Tables turn for German universities

May 16, 1997

GERMAN universities have been gripped by league table fever as the news magazine Focus publishes an exhaustive survey of the best universities in 20 different subjects over a nine-week series.

Telephones at the Munich-based magazine have been ringing constantly since the series began in mid-April, with potential students keen to find out more details of their preferred university, and angry academics keen to point out flaws in their methodology.

"We've had a huge reaction," said a spokesperson for the magazine which has seen a 50,000 rise in its circulation to 800,000 copies a week as a result of its league tables.

"Between 80 and 90 per cent of the calls have been positive and the rest have been constructive. Most complaints have come from universities which did not do very well in the rankings," she said.

The Focus league tables were constructed by a complicated points system: university faculties received grades in six categories; students' views of teaching, professors' assessment of all universities, personnel managers' views, a research publications index, staff-student ratios and share of foreign students.

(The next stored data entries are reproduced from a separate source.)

(** ** Running the members *)
Section runs.
Context {TR : Traits} {OK : TraitsOk} {X T : Type} `{!CppType X T}.
#[local] Abbreviation Q := (ImplicitProducer * (Memory T * BlockPool))%type.
Implicit Types (i : ImplicitIndexHeader) (n z : Z) (used : list nat).

Section members.
Context (e : ImplicitProducer) (s : Memory T * BlockPool).

Lemma runs_iget {A} (f : ImplicitProducer → A) (Qr : A → Q → Prop) (Qt : X → Q → Prop) F :
  Qr (f e) (e, s) → runs (iget f) (e, s) Qr Qt F.
Proof. done. Qed.

Lemma runs_iput f (Qr : () → Q → Prop) (Qt : X → Q → Prop) F :
  Qr tt (f e, s) → runs (iput f) (e, s) Qr Qt F.
Proof. done. Qed.

Lemma runs_pure {A} (r : result A) a (Qr : A → Q → Prop) (Qt : X → Q → Prop) F :
  r = Ok a → Qr a (e, s) → runs (lift r) (e, s) Qr Qt F.
Proof. by intros ->. Qed.

Lemma runs_load_entry k a (Qr : ImplicitIndexEntry → Q → Prop) (Qt : X → Q → Prop) F :
  index_entries e !! k = Some a → Qr a (e, s) → runs (load_entry k) (e, s) Qr Qt F.
Proof. intros Ha HQ. unfold load_entry. apply runs_bind, runs_iget. by rewrite Ha. Qed.

Lemma runs_load_value k a p (Qr : nat → Q → Prop) (Qt : X → Q → Prop) F :
  index_entries e !! k = Some a → value a = Some p → Qr p (e, s) →
  runs (load_value k) (e, s) Qr Qt F.
Proof.
  intros Ha Hp HQ. unfold load_value. apply runs_bind. eapply runs_load_entry; [done|].
  rewrite Hp. by apply runs_ret.
Qed.

Definition with_entry (k : nat) (a : ImplicitIndexEntry) : ImplicitProducer :=
  set_entries (<[k := a]> (index_entries e)) e.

The results in each category were added together and weighted against its competitors to come up with league tables.

But a spokesman for Hanover University, ranked bottom of the law faculty league, told a local newspaper: "The thoroughness of the magazine leaves a lot to be desired." He claimed the staff-student ratio figures were wrong. "If we use the same basis of calculation as other universities, then our faculty has 209 lecturers, not the 47 Focus gave us," he said.

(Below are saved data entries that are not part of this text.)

Section invariant.
Context {TR : Traits} {OK : TraitsOk} {X T : Type} `{!CppType X T}.
#[local] Abbreviation unused := (unused (X := X) (T := T)).
#[local] Abbreviation block_at := (block_at_in (X := X) (T := T) implicit_context).
#[local] Abbreviation memory_at := (memory_at (X := X) (T := T)).
#[local] Abbreviation pool_inv := (pool_inv (X := X) (T := T)).
#[local] Abbreviation never := (never (A := X)).
#[local] Abbreviation Q := (ImplicitProducer * (Memory T * BlockPool))%type.
Implicit Types (e : ImplicitProducer) (h : gmap nat (Block T)) (m : Memory T) (q : BlockPool).
Implicit Types (used ring raws : list nat) (xs : list T) (owned hdrs : gset nat) (H n : Z).
Implicit Types (b : Block T) (p : nat) (pb : ProducerBase).

(** The indices and the blocks. *)
Record implicit_blocks_at pb h used H xs : Prop := {
  ib_tail : tailIndex pb = u64 (H + zlen xs);
  ib_head : headIndex pb = u64 H;
  ib_count : dequeueOptimisticCount pb = u64 H ∧ dequeueOvercommit pb = 0;
  ib_tailBlock : used ≠ [] → tailBlock pb = List.last used 0%nat;
  ib_nodup : NoDup used;
  ib_used (j p : nat) : used !! j = Some p →
    ∃ b, h !! p = Some b ∧ block_at b (H / BLOCK_SIZE + Z.of_nat j) H xs ∧ flags_ok b;
  ib_length : zlen used = blocks_in_use H (zlen xs);
  ib_limit : within_limit (zlen used)
}.

(** The first index may not have been allocated; then nothing can be enqueued. *)
Definition implicit_index_at e n used : Prop :=
  match implicit_blockIndex e with
  | [] => used = [] ∧ out_of_memory
  | i :: _ => index_ok (index_entries e) i n used ∧ nextBlockIndexCapacity e = 2 * capacity i
  end.

Definition index_raws e : list nat := implicit_raw <$> implicit_blockIndex e.

Definition implicit_at e m q owned hdrs used H xs : Prop :=
  implicit_blocks_at e (blocks m) used H xs ∧ implicit_index_at e (H / BLOCK_SIZE) used ∧
  memory_at m q used (index_raws e) owned hdrs.

(** ** Bounds *)
Lemma memory_bound m q ring raws owned hdrs :
  memory_at m q ring raws owned hdrs → NoDup ring → sizeof_Block * zlen ring ≤ 2 ^ 63.
Proof.
  intros Hma Hnd. pose proof (ma_bytes _ _ _ _ _ _ Hma) as [Hby _].
  assert (Hlen : (length ring ≤ size (blocks m))%nat).
  { rewrite <- size_dom, <- (size_list_to_set (C := gset nat) ring Hnd).
    apply subseteq_size. intros p Hp. apply elem_of_dom. rewrite elem_of_list_to_set in Hp.
    by apply (memory_at_lookup _ _ _ _ _ _ _ Hma). }
  pose proof block_size_pos. pose proof ok_block as [? _]. unfold zlen. nia.
Qed.

Lemma implicit_bound pb m q used raws owned hdrs H xs :
  implicit_blocks_at pb (blocks m) used H xs → memory_at m q used raws owned hdrs →
  0 ≤ zlen xs < 2 ^ 63.
Proof.
  intros Hib Hma. pose proof (memory_bound _ _ _ _ _ _ Hma (ib_nodup _ _ _ _ _ Hib)) as Hb.
  pose proof (zlen_nonneg xs). pose proof (in_use_bound H (zlen xs) (zlen_nonneg xs)) as Hu.
  rewrite <- (ib_length _ _ _ _ _ Hib) in Hu. pose proof (zlen_nonneg used).
  pose proof block_size_pos. pose proof ok_block as [? _]. split; [done|].
  destruct (decide (zlen used = 0)); nia.
Qed.

(** ** The blocks *)
Lemma implicit_blocks_ext pb h h' used H xs :
  implicit_blocks_at pb h used H xs → (∀ p, p ∈ used → h' !! p = h !! p) →
  implicit_blocks_at pb h' used H xs.
Proof.
  intros [Ht Hh Hc Htb Hnd Hu Hlen Hlim] Hsame. constructor; try done.
  intros j p Hj. rewrite Hsame by (by eapply list_elem_of_lookup_2). by apply Hu.
Qed.

Lemma implicit_not_null pb m q used raws owned hdrs H xs :
  implicit_blocks_at pb (blocks m) used H xs → memory_at m q used raws owned hdrs →
  (H + zlen xs) mod BLOCK_SIZE ≠ 0 →
  ∃ used' b, used = used' ++ [tailBlock pb] ∧ blocks m !! tailBlock pb = Some b ∧ tailBlock pb ≠ 0%nat ∧
    block_at b ((H + zlen xs) / BLOCK_SIZE) H xs ∧ flags_ok b.
Proof.
  intros Hib Hma Hal. pose proof (ib_length _ _ _ _ _ Hib) as Hlen.
  destruct (in_use_last H (zlen xs) (zlen_nonneg xs) Hal) as [Hd Hpos]. rewrite <- Hlen in Hd, Hpos.
  destruct used as [|p used _] using rev_ind; [by unfold zlen in Hpos|].
  rewrite (ib_tailBlock _ _ _ _ _ Hib) by (by destruct used). rewrite last_snoc'.
  assert (Hp : (used ++ [p]) !! length used = Some p) by (by rewrite lookup_app_r, Nat.sub_diag).
  destruct (ib_used _ _ _ _ _ Hib _ _ Hp) as (b & Hb & Hat & Hf). exists used, b.
  split_and!; [done|done| | |done].
  - apply (memory_at_lookup _ _ _ _ _ _ _ Hma). set_solver.
  - rewrite Hd, zlen_app. replace (zlen [p]) with 1 by done.
    by replace (H / BLOCK_SIZE + (zlen used + 1) - 1) with (H / BLOCK_SIZE + Z.of_nat (length used))
      by (unfold zlen; lia).
Qed.

(** An element is added: as the first one of a block, ... *)
Lemma implicit_blocks_first pb pb' h used H xs p b y :
  implicit_blocks_at pb h used H xs → (H + zlen xs) mod BLOCK_SIZE = 0 → p ∉ used →
  h !! p = Some b → unused b → emptied_in implicit_context b 0 → within_limit (zlen used + 1) →
  tailIndex pb' = u64 (H + zlen xs + 1) → headIndex pb' = headIndex pb →
  dequeueOptimisticCount pb' = dequeueOptimisticCount pb →
  dequeueOvercommit pb' = dequeueOvercommit pb → tailBlock pb' = p →
  implicit_blocks_at pb' (<[p := put_element (H + zlen xs) (Some y) b]> h) (used ++ [p]) H (xs ++ [y]).
Proof.
  intros Hib Hal Hp Hb (Hl & Hf & Hv) He Hlim' Et Eh Ec Eo Etb.
  pose proof (in_use_end H (zlen xs) (zlen_nonneg xs) Hal) as Hend.
  destruct Hib as [Ht Hh Hc Htb Hnd Hu Hlen Hlim]. rewrite <- Hlen in Hend.
  pose proof (zlen_nonneg xs). pose proof block_size_pos. pose proof (zlen_nonneg used).
  assert (Hz : zlen (used ++ [p]) = zlen used + 1) by by rewrite zlen_app.
  constructor; rewrite ?Hz; try done; try congruence.
  - rewrite zlen_app. by rewrite Z.add_assoc.
  - intros _. by rewrite last_snoc'.
  - apply NoDup_app. split_and!; [done| |by apply NoDup_singleton]. by intros x Hx ->%list_elem_of_singleton.
  - intros j p' [Hj|[Hge Hj]]%lookup_app_Some.
    + pose proof (list_elem_of_lookup_2 _ _ _ Hj) as Hp'. pose proof (lookup_lt_Some _ _ _ Hj).
      destruct (Hu j p' Hj) as (b' & Hb' & Hat & Hf'). exists b'.
      rewrite lookup_insert_ne by (intros ->; done). split_and!; [done| |done].
      apply block_at_snoc; [done|]. unfold zlen in *. nia.
    + assert (Hj0 : (j - length used = 0)%nat).
      { destruct (j - length used)%nat; [done|]. by rewrite lookup_cons in Hj. }
      rewrite Hj0 in Hj. injection Hj as <-. rewrite lookup_insert_eq. eexists. split_and!; [done| |exact Hf].
      replace (H / BLOCK_SIZE + Z.of_nat j) with (H / BLOCK_SIZE + zlen used) by (unfold zlen; lia).
      unfold put_element. rewrite offset_of_mod, Hal.
      replace 0 with (H + zlen xs - (H / BLOCK_SIZE + zlen used) * BLOCK_SIZE) at 1 by lia.
      apply block_at_place; [|lia..]. apply block_at_fresh; [done..|lia|lia].
  - rewrite zlen_app. replace (zlen [y]) with 1 by done. rewrite in_use_succ, Hal by done. simpl. lia.
Qed.

(** ... or where there is room in the tail block. *)
Lemma implicit_blocks_more pb pb' h used p H xs b y :
  implicit_blocks_at pb h (used ++ [p]) H xs → (H + zlen xs) mod BLOCK_SIZE ≠ 0 → h !! p = Some b →
  tailIndex pb' = u64 (H + zlen xs + 1) → headIndex pb' = headIndex pb →
  dequeueOptimisticCount pb' = dequeueOptimisticCount pb →
  dequeueOvercommit pb' = dequeueOvercommit pb → tailBlock pb' = tailBlock pb →
  implicit_blocks_at pb' (<[p := put_element (H + zlen xs) (Some y) b]> h) (used ++ [p]) H (xs ++ [y]).
Proof.
  intros [Ht Hh Hc Htb Hnd Hu Hlen Hlim] Hal Hb Et Eh Ec Eo Etb.
  destruct (in_use_last H (zlen xs) (zlen_nonneg xs) Hal) as [Hd _]. rewrite <- Hlen, zlen_app in Hd.
  replace (zlen [p]) with 1 in Hd by done.
  pose proof Hnd as (_ & Hpu & _)%NoDup_app. pose proof (zlen_nonneg xs). pose proof block_size_pos as Hbs.
  pose proof (Z.div_mod (H + zlen xs) BLOCK_SIZE block_size_ne) as Hdm.
  pose proof (Z.mod_pos_bound (H + zlen xs) BLOCK_SIZE Hbs).
  constructor; try done; try congruence.
  - rewrite zlen_app. by rewrite Z.add_assoc.
  - intros Hne. rewrite Etb. by apply Htb.
  - intros j p' Hj. pose proof (Hu j p' Hj) as (b' & Hb' & Hat & Hf).
    apply lookup_app_Some in Hj as [Hj|[Hge Hj]].
    + pose proof (list_elem_of_lookup_2 _ _ _ Hj) as Hp'. pose proof (lookup_lt_Some _ _ _ Hj).
      exists b'. rewrite lookup_insert_ne by (intros ->; apply (Hpu _ Hp'); set_solver).
      split_and!; [done| |done]. apply block_at_snoc; [done|]. unfold zlen in *. nia.
    + assert (Hj0 : (j - length used = 0)%nat).
      { destruct (j - length used)%nat; [done|]. by rewrite lookup_cons in Hj. }
      rewrite Hj0 in Hj. injection Hj as <-. rewrite lookup_insert_eq. assert (b' = b) as -> by congruence.
      eexists. split_and!; [done| |exact Hf].
      replace (H / BLOCK_SIZE + Z.of_nat j) with ((H + zlen xs) / BLOCK_SIZE) in *
        by (unfold zlen in *; lia).
      unfold put_element. rewrite offset_of_mod.
      replace ((H + zlen xs) mod BLOCK_SIZE)
        with (H + zlen xs - (H + zlen xs) / BLOCK_SIZE * BLOCK_SIZE) by lia.
      apply block_at_place; [done|lia..].
  - rewrite Hlen, zlen_app. replace (zlen [y]) with 1 by done. rewrite in_use_succ by done.
    rewrite (proj2 (Z.eqb_neq _ _)) by done. lia.
Qed.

Some academics have complained that the publications index used had not counted much of their published work. Yet German academics cannot expect any respite in league table fever in the near future.

Education minister Jurgen Ruttgers has called for more efficiency and more competition among universities in the forthcoming higher education reform. The federal education ministry is one of the main sponsors of another large-scale consumer survey of higher education, to be published early next year by the Centre for Higher Education Development (CHE) and the non-profit making, independent testing organisation Stiftung Warentest.

The good news for academics is that this survey, free from profit constraints, will not publish league tables. Instead, it will aim to produce facts relevant for students looking for the right course, including the range offered by courses and information about cities in which the universities are based, said Andreas Barz, leader of the project.

"We are working very hard on gaining acceptance from the universities. It is important to us that all involved accept the methods. The university's profile should be clear so students know exactly what is offered," he said.

Some academics appear to be getting used to the criticism. Dietrich Schwanitz, professor of English studies at Hamburg University, and an eloquent critic of Germany's higher education system, told local press of his faculty's poor 43rd ranking: "No wonder. The result is fair. I hadn't expected anything else."